The code I ended up with is below, with changes to account for 1. some palettes having multiple colours of the same sum RGB, and 2. some of the images having 1-2 stray pixels out of the palette. Fixing those meant switching to using pixel RGB as key like you, which then solved the performance issues.
Code:
def extract_sorted_palette(
layer, include_transparent, count_threshold,
current_progress, progress_fraction,
):
"""
Extracts a palette from an image, by finding the discrete RGB values
and then sorting them by total R+G+B value.
"""
palette_counts = {}
progress_step = progress_fraction / layer.height
region = layer.get_pixel_rgn(
0, 0, layer.width, layer.height
)
for index_row in range(0, layer.height):
for pixel in RowIterator(region[0:layer.width, index_row], layer.bpp):
colour_rgb = pixel[0:3]
if layer.has_alpha and pixel[3] == 0 and not include_transparent:
continue
elif colour_rgb not in palette_counts:
palette_counts[colour_rgb] = 1
else:
palette_counts[colour_rgb] += 1
gimp.progress_update(current_progress + progress_step * index_row)
# Now we've counted all the pixel colours, discard outliers and sort
palette = {}
for colour_rgb, colour_count in palette_counts.items():
colour_sum = sum(colour_rgb)
if colour_count > count_threshold:
if colour_sum in palette:
if colour_rgb != palette[colour_sum]:
colour_duplicate = palette[colour_sum]
raise KeyError(
"Multiple colours in layer with same total RGB values: " + \
str(colour_rgb) + "(" + str(colour_count) + " pixels) and " + \
str(colour_duplicate) + "(" + str(palette_counts[colour_duplicate]) + " pixels). "
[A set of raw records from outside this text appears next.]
(* ===== verification/JobCluster.v ===== *)
(** * Durable jobs in a cluster

    Several silos, each with the manager of [JobManager]
    ([packages/durable-jobs/src/local-durable-job-manager.ts]), over one shard
    store; what a run leaves behind ([shard-executor.ts]); and runs of both. *)
From Stdlib Require Import String.
From stdpp Require Import prelude gmap strings list sorting.
From S2P Require Import Prelude JsMap Ids JobModel JobExecutor JobManager.
Open Scope Z_scope.

Section cluster.
Context {M : Type} (options : ManagerOptions).
Abbreviation Store := (list (Z * @ShardState M)).
Abbreviation Mgr := (@Manager M).

(** Silos by their ring keys; one that has crashed takes no more steps. *)
Record Cluster := mkCluster {
  c_clock : Z; c_store : Store; silos : list (string * Mgr); crashed : gset string }.

Inductive ClusterOp := Tick (d : nat) | Crash (i : nat) | Step (i : nat) (o : @Op M).

Definition world_of (c : Cluster) (m : Mgr) : @World M := mkWorld (c_clock c) (c_store c) m.
Definition cexec (c : Cluster) (o : ClusterOp) : Cluster :=
  match o with
  | Tick d => mkCluster (c_clock c + Z.of_nat d) (c_store c) (silos c) (crashed c)
  | Crash i =>
      match silos c !! i with
      | Some (name, _) => mkCluster (c_clock c) (c_store c) (silos c) ({[name]} ∪ crashed c)
      | None => c
      end
  | Step i o =>
      match silos c !! i with
      | Some (name, m) =>
          if bool_decide (name ∈ crashed c) then c
          else
            let w := (exec name options (world_of c m) o).1 in
            mkCluster (c_clock c) (store w) (<[i := (name, mgr w)]> (silos c)) (crashed c)
      | None => c
      end
  end.

(** A silo is alive until it crashes or begins to stop. *)
Definition alive (c : Cluster) (name : string) : Prop :=
  name ∉ crashed c ∧ ∃ m, (name, m) ∈ silos c ∧ stopped m = false.
(** What the membership promises: a view given to a manager has every silo that is
    alive. Time passes for all silos at once, and only the silos change the store. *)
Definition allowed (c : Cluster) (o : ClusterOp) : Prop :=
  match o with
  | Step i (Refresh active) => ∀ name, alive c name → name ∈ active
  | Step i (Advance _) | Step i (Others _) => False
  | _ => True
  end.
"Cannot automatically sort colours by brightness. " + \
"Try increasing the 'ignore colours with less than this many pixels' setting " + \
"to drop stray pixels."
)
else:
palette[colour_sum] = colour_rgb
sorted_palette = [
palette[key] for key in sorted(list(palette.keys()))
]
return sorted_palette
Though looking at your example I can't believe I forgot about defaultdict, I'll fix that. Should also be using actual perceived brightness rather than RGB intensity too.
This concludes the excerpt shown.